• The input:

Lemma guarded_in_range {A} w rid h r resp (k : ServerRegion -> M world A) :
  region_is w rid r -> check_is_blong_to_region r h = true ->
  guarded rid h resp k w = k r w.
Proof.
  intros Hr Hb. unfold guarded, bind. rewrite (region_at_Done _ _ r Hr), Hb. reflexivity.
Qed.

Lemma guarded_out_of_range {A} w rid h r resp (k : ServerRegion -> M world A) :
  region_is w rid r -> check_is_blong_to_region r h = false ->
  guarded rid h resp k w = k r (push resp w).
Proof.
  intros Hr Hb. unfold guarded, bind. rewrite (region_at_Done _ _ r Hr), Hb. reflexivity.
Qed.

(** ** Directory scans *)

Lemma length_dirents_ge p es : (16 * length es <= length (dirents_bytes p es))%nat.
Proof.
  unfold dirents_bytes. induction es as [|e es IH]; cbn [map concat length]; [lia|].
  rewrite length_app. unfold dirent_bytes at 1. rewrite !length_app, !length_le_bytes. lia.
Qed.

(** A batch of the scan of directory [p] from offset [off]. *)
Record batch (w : world) (p off : Z) (r : FSReaddirResp) (n : nat) : Prop := {
  batch_pos : (1 <= n)%nat;
  batch_code : rd_resp_type r = kSuccess;
  batch_count : rd_num_result r = Z.of_nat n;
  batch_entries :
    let es := take n (drop (cursor (metadb (ctx w)) p off) (dir_list (metadb (ctx w)) p)) in
    length es = n /\
    rd_entries_len r = Z.of_nat (length (dirents_bytes p es)) /\
    rd_entries_len r <= MSG_ENTEY_MAX_SIZE /\
    take (Z.to_nat (rd_entries_len r)) (rd_entries r) = dirents_bytes p es;
  batch_next :
    cursor (metadb (ctx w)) p (rd_next_offset r)
    = (cursor (metadb (ctx w)) p off + n)%nat;
  batch_offset :
    Z.of_nat (length (dir_list (metadb (ctx w)) p)) < 2 ^ 64 -> is_u64 (rd_next_offset r);
  batch_more :
    rd_is_uncomplete r = 0 <->
    (length (dir_list (metadb (ctx w)) p)
     <= cursor (metadb (ctx w)) p (rd_next_offset r))%nat
}.

Lemma wp_copy_entries len src dst (Q : bytes -> world -> Prop) w :
  0 <= len <= MSG_ENTEY_MAX_SIZE -> len <= Z.of_nat (length src) ->
  Q (take (Z.to_nat len) src ++ drop (Z.to_nat len) dst) w ->
  wp (copy_entries len src dst) Q w.
Proof.
  intros H1 H2 HQ. unfold copy_entries.
  replace (_ && _ && _) with true; [exact HQ|].
  symmetry. rewrite !andb_true_iff, !Z.leb_le. lia.
Qed.

Lemma readdir_wp limit w req resp r :
  region_is w (rr_region_id req) r -> quiet r ->
  check_is_blong_to_region r (rr_inode_hash req) = true ->
  afs_wf limit (abs w) ->
  wp (fs_readdir_handler req resp)
    (fun _ w' => exists x, w' = push (RReaddir x) w /\
       ((length (dir_list (metadb (ctx w)) (rr_inode req))
         <= cursor (metadb (ctx w)) (rr_inode req) (rr_offset req))%nat ->
        x = {| rd_resp_type := kSuccess; rd_is_uncomplete := rd_is_uncomplete resp;
               rd_num_result := 0; rd_entries_len := rd_entries_len resp;
               rd_next_offset := rd_next_offset resp; rd_entries := rd_entries resp |}) /\
       ((cursor (metadb (ctx w)) (rr_inode req) (rr_offset req)
         < length (dir_list (metadb (ctx w)) (rr_inode req)))%nat ->
        exists n, batch w (rr_inode req) (rr_offset req) x n)) w.
Proof.
  intros Hr Hq Hb Hwf. set (db := metadb (ctx w)). set (p := rr_inode req).
  apply wp_bind, (wp_region_at w _ r); [exact Hr|]. rewrite Hb.
  apply wp_bind, wp_ret, wp_bind, wp_check_status; [exact Hq|].
  apply wp_bind, wp_kv_get. fold db p.
  destruct (Nat.leb_spec (length (dir_list db p)) (cursor db p (rr_offset req))) as [H|H].
  - destruct (ReadDir_end db p (rr_offset req) MSG_ENTEY_MAX_SIZE H) as (st & -> & ->).
    apply wp_bind, wp_ret, wp_bind, wp_ret, wp_modify. eexists. split; [reflexivity|].
    split; [auto|intros; lia].
  - destruct (ReadDir_chunk db p (rr_offset req) MSG_ENTEY_MAX_SIZE H)
      as (b & n & -> & Hn & Hle & Hcount & Hpay & Hmax & Hlen & Hunc & Hnext & Hoff).
    { apply (dirents_fit limit w); [exact Hwf|].
      unfold METAFS_MAX_FNAME_LEN, MSG_ENTEY_MAX_SIZE. lia. }
    set (es := take n (drop (cursor db p (rr_offset req)) (dir_list db p))) in *.
    assert (length es = n) as Hes.
    { unfold es. rewrite length_take, length_drop. lia. }
    pose proof (length_dirents_ge p es) as Hge. rewrite Hes, <- Hpay in Hge.
    unfold MSG_ENTEY_MAX_SIZE in *.
    assert (i32 (rel_len b - 32) = Z.of_nat (length (payload b))) as Hi.
    { rewrite i32_small by (unfold is_i32; lia). lia. }
    cbn [check_status_ok]. rewrite Hi.
    apply wp_bind, wp_bind, wp_assert; [apply Z.leb_le; lia|].
    apply wp_bind, wp_copy_entries; [unfold MSG_ENTEY_MAX_SIZE; lia|lia|].
    apply wp_ret, wp_bind, wp_ret, wp_modify. eexists. split; [reflexivity|].
    split; [intros; lia|]. intros _. exists n.
    rewrite Hcount, (i32_small (Z.of_nat n)) by (unfold is_i32; lia).
    split; cbn; auto; fold db; fold es.
    + split; [exact Hes|]. rewrite <- Hpay. unfold MSG_ENTEY_MAX_SIZE.
      split; [reflexivity|]. split; [exact Hmax|].
      rewrite Nat2Z.id, (take_ge (payload b)) by lia. apply take_app_length.
    + rewrite Hnext, Hunc. destruct (Nat.ltb_spec (cursor db p (rr_offset req) + n)
        (length (dir_list db p))); split; intros; try discriminate; try reflexivity; lia.
Qed.

End HandlerSpec.
(** ** Replay *)

(** The value of a single byte never carries the PUT mark. *)
Lemma byte_is_delete b : is_byte b -> (Z.land b inode_prefix_ssb =? 0) = true.
Proof.
  intros H. apply Z.eqb_eq, ssb_mark_clear; unfold is_byte, is_u64 in *; [lia|].
  destruct (Z.eq_dec b 0) as [->|]; [reflexivity|].
  apply Z.bits_above_log2; [lia|]. apply Z.lt_trans with 8; [apply Z.log2_lt_pow2; lia|lia].
Qed.

(** What a replay that returns has done to the target. *)
Definition replayed (rid : Z) (r : ServerRegion) (n : nat) (w w' : world) : Prop :=
  region_is w' rid (set_kv_num (i32 (kv_num r - Z.of_nat n)) r) /\
  (forall k, k <> rid -> region_map (ctx w') !! k = region_map (ctx w) !! k) /\
  dents (metadb (ctx w')) ⊆ dents (metadb (ctx w)) /\
  glob w' = glob w /\ outbox w' = outbox w.

(** The shape of the records that [log_op] writes: a word, then a terminated name, with or
    without other bytes between them. *)
Record log_record (v : bytes) : Prop := {
  lr_bytes : Forall is_byte v;
  lr_nul : exists u, v = u ++ [0] /\ (8 <= length u)%nat
}.

Lemma put_log_record pad flag pinode inode fname st :
  is_byte flag -> Forall is_byte fname -> log_record (put_log_val pad flag pinode inode fname st).
Proof.
  intros Hg Hf. unfold put_log_val. split.
  - rewrite !Forall_app. assert (is_byte 0) by (unfold is_byte; lia).
    unfold stat_bytes. rewrite !Forall_app. repeat split; auto using le_bytes_is_byte.
  - exists (le_bytes 8 pinode ++ le_bytes 8 inode ++ stat_bytes pad st ++ [flag] ++ fname).
    rewrite <- !app_assoc. split; [reflexivity|]. rewrite !length_app, !length_le_bytes. lia.
Qed.

Lemma delete_log_record pinode fname :
  Forall is_byte fname -> log_record (delete_log_val pinode fname).
Proof.
  intros Hf. unfold delete_log_val. split.
  - rewrite !Forall_app. assert (is_byte 0) by (unfold is_byte; lia). auto using le_bytes_is_byte.
  - exists (le_bytes 8 pinode ++ fname). rewrite <- app_assoc. split; [reflexivity|].
    rewrite length_app, length_le_bytes. lia.
Qed.

(** [n] records lie ahead in the buffer, after bytes of earlier ones and before anything. *)
Definition ahead (n : nat) (buf : bytes) : Prop :=
  exists p recs rest, buf = p ++ concat recs ++ rest /\ length recs = n /\ Forall log_record recs.

(** Reading a word and a string, wherever it begins, stays behind the next record. *)
Lemma ahead_string n buf :
  ahead (S n) buf ->
  has_nul (drop 8 buf) = true /\
  ahead n (drop (length (c_str (drop 8 buf) ++ [0])) (drop 8 buf)).
Proof.
  intros (p & [|v recs] & rest & -> & Hn & Hrecs); [discriminate|]. injection Hn as Hn.
  apply Forall_cons in Hrecs as [[_ (u & -> & Hu)] Hrecs]. cbn [concat].
  replace (p ++ ((u ++ [0]) ++ concat recs) ++ rest)
    with ((p ++ u) ++ 0 :: concat recs ++ rest) by (rewrite <- !app_assoc; reflexivity).
  rewrite drop_app_le by (rewrite length_app; lia). generalize (drop 8 (p ++ u)). intros l.
  rewrite length_app. cbn [length]. rewrite Nat.add_1_r.
  induction l as [|x l IH]; cbn [app c_str has_nul].
  - split; [reflexivity|]. exists [], recs, rest. auto.
  - destruct (Z.eqb_spec x 0) as [->|Hx]; cbn [drop length]; [|exact IH].
    split; [reflexivity|]. exists (l ++ [0]), recs, rest. rewrite <- app_assoc. auto.
Qed.

Lemma replay_outcome j rid n buf w r :
  Forall is_byte buf -> region_is w rid r -> is_i32 (kv_num r) ->
  wpx (fun f => f = OutOfBounds /\ ~ ahead n buf) (replay_log j rid n buf)
      (fun _ w' => replayed rid r n w w') w.
Proof.
  revert buf w r. induction n as [|n IH]; intros buf w r Hb Hr Hk.
  { cbn. split; [|auto]. rewrite Z.sub_0_r, i32_small by exact Hk. destruct r; exact Hr. }
  cbn [replay_log]. apply wpx_bind. destruct buf as [|b buf].
  { split; [reflexivity|]. intros [H _]%ahead_string. discriminate H. }
  pose proof (Forall_cons_1 _ _ _ Hb) as [Hb0 _]. unfold read_inode, wpx at 1, ret at 1.
  rewrite (byte_is_delete b Hb0). apply wpx_bind, wpx_bind.
  unfold wpx at 1, fname_slice. destruct (has_nul (drop 8 (b :: buf))) eqn:Hnul.
  2: { split; [reflexivity|]. intros [Hn _]%ahead_string. congruence. }
  unfold ret at 1, wpx at 1, ret at 1. set (rest := drop _ (drop 8 (b :: buf))).
  assert (ahead (S n) (b :: buf) -> ahead n rest) as Hnext
    by (intros [_ Hn]%ahead_string; exact Hn).
  assert (Forall is_byte rest) as Hrest by (unfold rest; repeat apply Forall_drop; exact Hb).
  assert (forall db st, dents db ⊆ dents (metadb (ctx w)) ->
    wpx (fun f => f = OutOfBounds /\ ~ ahead (S n) (b :: buf))
      (bind (if check_status_ok (fst st)
             then kv_put (fun db => DeleteStat db (snd st)) else ret (fst st))
         (fun _ => bind (kv_num_add rid (-1)) (fun _ => replay_log j rid n rest)))
      (fun _ w' => replayed rid r (S n) w w') (with_db db w)) as Hcont.
  { intros db st Hsub.
    assert (wp (if check_status_ok (fst st)
             then kv_put (fun db => DeleteStat db (snd st)) else ret (fst st))
       (fun _ w1 => exists db', w1 = with_db db' w /\ dents db' ⊆ dents (metadb (ctx w)))
       (with_db db w)) as Hdel.
    { destruct (check_status_ok (fst st)); [|apply wp_ret; eauto].
      destruct (stats db !! snd st) as [x|] eqn:E.
      - destruct (DeleteStat_found db _ _ E) as (db' & H & _ & Hd).
        eapply wp_kv_put; [exact H|]. exists db'. rewrite Hd. auto.
      - destruct (DeleteStat_missing db _ E) as (db' & H & _ & Hd).
        eapply wp_kv_put; [exact H|]. exists db'. rewrite Hd. auto. }
    apply wpx_bind, wpx_wp. eapply wp_mono; [exact Hdel|].
    intros _ w1 (db' & -> & Hsub'). apply wpx_bind, wpx_wp.
    eapply (wp_kv_num_add _ rid _ r); [exact Hr|].
    set (r1 := set_kv_num (i32 (kv_num r + -1)) r).
    pose proof (IH rest (with_region rid (fun r => set_kv_num (i32 (kv_num r + -1)) r)
                  (with_db db' w)) r1 Hrest) as IH'.
    eapply wpx_mono; [apply IH'; [apply region_is_count, Hr|apply i32_range]| |].
    { intros f [-> Hn]. split; [reflexivity|]. auto. }
    intros [] w' (H1 & H2 & H3 & H4 & H5). split; [|split; [|split; [|auto]]].
    - unfold r1 in H1. cbn [kv_num set_kv_num] in H1.
      replace (i32 (kv_num r - Z.of_nat (S n)))
        with (i32 (i32 (kv_num r + -1) - Z.of_nat n)); [exact H1|].
      unfold Z.sub. rewrite i32_add_l. f_equal. lia.
    - intros k Hne. rewrite H2 by exact Hne. cbn. apply lookup_alter_ne. congruence.
    - etransitivity; [exact H3|exact Hsub']. }
  apply wpx_bind, wpx_wp, wp_DeleteFileInode.
  - intros db' i Hd Hd' Hs'. apply (Hcont db' (OK, i)). rewrite Hd'. apply delete_subseteq.
  - intros db' i Hd Hd' Hs'. apply (Hcont db' (KEY_NOT_EXIST, i)). rewrite Hd'. reflexivity.
Qed.

(** ** Batches of the log *)

Lemma collect_logs_split recs acc n :
  exists k,
    collect_logs recs acc n
    = (acc ++ concat (map snd (take k recs)), n + Z.of_nat k) /\
    (k <= length recs)%nat /\
    (recs <> [] -> Z.of_nat (length acc) < MSG_ENTEY_MAX_SIZE - region_log_max_size ->
     (0 < k)%nat) /\
    (k = length recs \/
     MSG_ENTEY_MAX_SIZE - region_log_max_size
       <= Z.of_nat (length (acc ++ concat (map snd (take k recs))))) /\
    (Forall (fun e => Z.of_nat (length (snd e)) <= region_log_max_size) recs ->
     Z.of_nat (length acc) <= MSG_ENTEY_MAX_SIZE ->
     Z.of_nat (length (acc ++ concat (map snd (take k recs)))) <= MSG_ENTEY_MAX_SIZE).
Proof.
  revert acc n. induction recs as [|[kk v] recs IH]; intros acc n.
  { exists 0%nat. cbn. rewrite app_nil_r, Z.add_0_r. split; [reflexivity|]. split; [lia|].
    split; [contradiction|]. auto. }
  cbn [collect_logs]. destruct (Z.ltb_spec (Z.of_nat (length acc))
    (MSG_ENTEY_MAX_SIZE - region_log_max_size)) as [Hlt|Hge].
  - destruct (IH (acc ++ v) (n + 1)) as (k & E & Hk & _ & Hend & Hfit).
    exists (S k). cbn [take map concat]. rewrite app_assoc.
    split; [rewrite E; f_equal; lia|]. split; [cbn; lia|]. split; [lia|].
    split; [destruct Hend; [left; cbn; lia|right; assumption]|].
    intros [Hv Hall]%Forall_cons Hacc. cbn in Hv. apply Hfit; [exact Hall|].
    rewrite length_app. lia.
  - exists 0%nat. cbn [take map concat]. rewrite app_nil_r, Z.add_0_r.
    split; [reflexivity|]. split; [lia|]. split; [lia|]. split; [right; exact Hge|auto].
Qed.

(** A log that fits is collected whole. *)
Lemma collect_all recs :
  Z.of_nat (length (concat (map snd recs))) < MSG_ENTEY_MAX_SIZE - region_log_max_size ->
  collect_logs recs [] 0 = (concat (map snd recs), Z.of_nat (length (map snd recs))).
Proof.
  intros Hfit. destruct (collect_logs_split recs [] 0) as (k & E & Hkle & _ & Hend & _).
  assert (k = length recs) as ->.
  { destruct Hend as [|Hend]; [assumption|]. exfalso. cbn [app] in Hend.
    assert (length (concat (map snd (take k recs))) <= length (concat (map snd recs)))%nat; [|lia].
    rewrite <- (take_drop k recs) at 2. rewrite map_app, concat_app, length_app. lia. }
  rewrite E, take_ge by lia. rewrite length_map. reflexivity.
Qed.

(** The left part after the hand-over. *)
Definition halved (k : RegionKey) : RegionKey :=
  {| key_hi := Z.shiftr (key_hi k) 1; key_low := key_low k |}.

(** ** The target server *)

Lemma target_creates fuel j old w req :
  region_map (ctx w) !! cr_region_id req = None ->
  let r := set_region_status NotReady
             (new_ServerRegion (cr_region_id req) (cr_start_key req) (cr_end_key req)) in
  exists w',
    serve fuel j 0 old (CreateRegion req) w = Done (tt, w') /\
    last (outbox w') = Some (RCreateRegion {| crs_resp_type := kSuccess;
                                              crs_region_id := cr_region_id req |}) /\
    region_is w' (cr_region_id req) r.
Proof.
  intros Hm r. eexists. split; [reflexivity|]. cbn. split; [apply last_snoc|].
  unfold region_is, map_insert. cbn. rewrite Hm. apply lookup_insert_eq.
Qed.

• Exercise goal:
An exact transcription of the lines from the start of the listing through the line bearing "rd_entries_len r <= MSG_ENTEY_MAX_SIZE /\" is the whole answer.

• Task solution:
Lemma guarded_in_range {A} w rid h r resp (k : ServerRegion -> M world A) :
  region_is w rid r -> check_is_blong_to_region r h = true ->
  guarded rid h resp k w = k r w.
Proof.
  intros Hr Hb. unfold guarded, bind. rewrite (region_at_Done _ _ r Hr), Hb. reflexivity.
Qed.

Lemma guarded_out_of_range {A} w rid h r resp (k : ServerRegion -> M world A) :
  region_is w rid r -> check_is_blong_to_region r h = false ->
  guarded rid h resp k w = k r (push resp w).
Proof.
  intros Hr Hb. unfold guarded, bind. rewrite (region_at_Done _ _ r Hr), Hb. reflexivity.
Qed.

(** ** Directory scans *)

Lemma length_dirents_ge p es : (16 * length es <= length (dirents_bytes p es))%nat.
Proof.
  unfold dirents_bytes. induction es as [|e es IH]; cbn [map concat length]; [lia|].
  rewrite length_app. unfold dirent_bytes at 1. rewrite !length_app, !length_le_bytes. lia.
Qed.

(** A batch of the scan of directory [p] from offset [off]. *)
Record batch (w : world) (p off : Z) (r : FSReaddirResp) (n : nat) : Prop := {
  batch_pos : (1 <= n)%nat;
  batch_code : rd_resp_type r = kSuccess;
  batch_count : rd_num_result r = Z.of_nat n;
  batch_entries :
    let es := take n (drop (cursor (metadb (ctx w)) p off) (dir_list (metadb (ctx w)) p)) in
    length es = n /\
    rd_entries_len r = Z.of_nat (length (dirents_bytes p es)) /\
    rd_entries_len r <= MSG_ENTEY_MAX_SIZE /\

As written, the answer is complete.